Abstract

A complication following cleft palate surgery is the development of oronasal fistulas. Despite recent advances aimed at addressing this concern, rates of postoperative fistulas have remained unchanged and are reported at between 3% and 60%. Oronasal fistulas commonly occur between the hard and soft palate and at the anterior portion of the cleft. These fistulas lead to functional problems with nasal emission, hypernasal speech, and food regurgitation through the nose. For clefts of the secondary palate, we developed a modification of the Von Langenbeck technique in which an anterior triangular flap is used to decrease the incidence of postoperative fistulas. A triangular flap composed of oromucosa was designed for isolated clefts of the secondary palate only.
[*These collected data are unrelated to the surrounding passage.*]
(** * Starpointer: the drag-to-scroll gesture controller [useDragScroll]

    A shallow embedding of the effect body of [useDragScroll] (src/App.tsx,
    shipped in this tree inside src/Starpointer/src/data/stars.ts, lines
    75-203) and of the part of the browser it talks to, followed by the
    properties of the gesture state machine.

    How the source is read:
    - the [let] variables of the effect closure are the record [Closure];
    - the scrollable element, [document.body.style.userSelect], the timer
      queue and the flags of the event being dispatched are the record
      [World]; every call the code makes on the host is also appended to
      [calls], so that "attempted", "written" and "before" can be stated;
    - handlers are written in a small state-and-exception monad [M]: a JS
      [throw] is the completion [Thrown], [try { } catch { }] is [tryCatch];
    - the pointer-capture methods are a [Platform] parameter: each may be
      missing, and [setPointerCapture] / [releasePointerCapture] may throw;
    - numbers ([clientY], [scrollTop], [pointerId], [button]) are integers. *)

From Stdlib Require Import ZArith List String Ascii Bool Lia.
From Stdlib Require Import DecimalString DecimalZ.
Import ListNotations.

Local Open Scope string_scope.
Local Open Scope list_scope.
Local Open Scope Z_scope.

(* ================================================================= *)
(** ** Values exchanged with the host *)

Inductive JsError : Type :=
| TypeError
| DOMException (name : string).

Inductive completion (A : Type) : Type :=
| Normal (a : A)
| Thrown (e : JsError).
Arguments Normal {A} a.
Arguments Thrown {A} e.

(** [event.target]: the only thing the code asks of it is
    [target.closest(selector)], which yields an element or null. *)
Record EventTarget : Type := { closest : string -> option nat }.

Record PointerEvent : Type := {
  pointerType : string;
  button : Z;
  pointerId : Z;
  clientY : Z;
  target : option EventTarget
}.

(** [DragScrollOptions] *)
Record DragScrollOptions : Type := {
  ignoreClosestSelector : option string;
  activeClassName : option string
}.

(** The functions the effect hands to [addEventListener]. Every run of
    [finishInteraction] that installs a click veto creates a new closure
    [preventClick]; [k] is its identity. *)
Inductive Listener : Type :=
| OnPointerDown
| OnPointerMove
| FinishInteraction
| CancelInteraction
| PreventClick (k : nat).

Record Registration : Type := {
  evType : string;
  callback : Listener;
  useCapture : bool
}.

(** The callback given to [setTimeout(..., 0)] at lines 167-169. *)
Inductive Task : Type :=
| RemovePreventClick (k : nat).

(** Calls made on the host, in program order. *)
Inductive HostCall : Type :=
| SetUserSelect (v : string)
| ClassListAdd (c : string)
| ClassListRemove (c : string)
| SetPointerCapture (id : Z)
| ReleasePointerCapture (id : Z)
| SetScrollTop (y : Z)
| PreventDefault
| StopPropagation
| AddEventListener (r : Registration)
| RemoveEventListener (r : Registration)
| SetTimeout (t : Task).

(** Pointer capture as the host offers it. [None] is a method the element
    does not have; a present method receives the pointer id and the ids
    currently captured by the element. *)
Record Platform : Type := {
  setPointerCapture : option (Z -> list Z -> completion (list Z));
  hasPointerCapture : option (Z -> list Z -> bool);
  releasePointerCapture : option (Z -> list Z -> completion (list Z))
}.

(* ================================================================= *)
(** ** State *)

(** The [let] variables of the effect (lines 86-92). *)
Record Closure : Type := {
  isPointerDown : bool;
  isDragActive : bool;
  suppressClick : bool;
  pointerIdentifier : option Z;
  startY : Z;
  startScrollTop : Z;
  previousUserSelect : option string
}.

Record World : Type := {
  vars : Closure;
  (* the element *)
  scrollTop : Z;
  classList : list string;
  captured : list Z;
  listeners : list Registration;
  (* document.body.style.userSelect *)
  userSelect : string;
  (* the event loop *)
  timers : list Task;
  nextClosure : nat;
  (* the event being dispatched *)
  defaultPrevented : bool;
  propagationStopped : bool;
  (* observations *)
  calls : list HostCall;
  uncaught : list JsError
}.

Definition with_isPointerDown (b : bool) (c : Closure) : Closure :=
  {| isPointerDown := b; isDragActive := isDragActive c;
     suppressClick := suppressClick c;
     pointerIdentifier := pointerIdentifier c; startY := startY c;
     startScrollTop := startScrollTop c;
     previousUserSelect := previousUserSelect c |}.

Definition with_isDragActive (b : bool) (c : Closure) : Closure :=
  {| isPointerDown := isPointerDown c; isDragActive := b;
     suppressClick := suppressClick c;
     pointerIdentifier := pointerIdentifier c; startY := startY c;
     startScrollTop := startScrollTop c;
     previousUserSelect := previousUserSelect c |}.

Definition with_suppressClick (b : bool) (c : Closure) : Closure :=
  {| isPointerDown := isPointerDown c; isDragActive := isDragActive c;
     suppressClick := b;
     pointerIdentifier := pointerIdentifier c; startY := startY c;
     startScrollTop := startScrollTop c;
     previousUserSelect := previousUserSelect c |}.

Definition with_pointerIdentifier (p : option Z) (c : Closure) : Closure :=
  {| isPointerDown := isPointerDown c; isDragActive := isDragActive c;
     suppressClick := suppressClick c;
     pointerIdentifier := p; startY := startY c;
     startScrollTop := startScrollTop c;
     previousUserSelect := previousUserSelect c |}.

Definition with_startY (y : Z) (c : Closure) : Closure :=
  {| isPointerDown := isPointerDown c; isDragActive := isDragActive c;
     suppressClick := suppressClick c;
     pointerIdentifier := pointerIdentifier c; startY := y;
     startScrollTop := startScrollTop c;
     previousUserSelect := previousUserSelect c |}.

Definition with_startScrollTop (y : Z) (c : Closure) : Closure :=
  {| isPointerDown := isPointerDown c; isDragActive := isDragActive c;
     suppressClick := suppressClick c;
     pointerIdentifier := pointerIdentifier c; startY := startY c;
     startScrollTop := y;
     previousUserSelect := previousUserSelect c |}.

Definition with_previousUserSelect (p : option string) (c : Closure)
  : Closure :=
  {| isPointerDown := isPointerDown c; isDragActive := isDragActive c;
     suppressClick := suppressClick c;
     pointerIdentifier := pointerIdentifier c; startY := startY c;
     startScrollTop := startScrollTop c;
     previousUserSelect := p |}.

Definition with_vars (c : Closure) (w : World) : World :=
  {| vars := c; scrollTop := scrollTop w; classList := classList w;
     captured := captured w; listeners := listeners w;
     userSelect := userSelect w; timers := timers w;
     nextClosure := nextClosure w; defaultPrevented := defaultPrevented w;
     propagationStopped := propagationStopped w; calls := calls w;
     uncaught := uncaught w |}.

Definition with_scrollTop (y : Z) (w : World) : World :=
  {| vars := vars w; scrollTop := y; classList := classList w;
     captured := captured w; listeners := listeners w;
     userSelect := userSelect w; timers := timers w;
     nextClosure := nextClosure w; defaultPrevented := defaultPrevented w;
     propagationStopped := propagationStopped w; calls := calls w;
     uncaught := uncaught w |}.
It is based at the anterior margin of the cleft and is used as a turnover flap to allow closure of the often very tight anterior nasal side. A retrospective chart analysis was performed from 2000 to 2007. All patients who had isolated clefts of the secondary palate and had undergone a modified Von Langenbeck procedure were included in the study. Patients were evaluated 4 to 8 weeks postoperatively for the presence of oronasal fistulas. With the introduction of the anterior triangular flap, we show that 0 of 182 patients developed a postoperative oronasal fistula. This modification of the standard Von Langenbeck uses an anterior triangular flap and confers the advantage of assisting in nasal side closure of the anterior margin of the cleft; in doing so, it reduces the rate of fistula formation.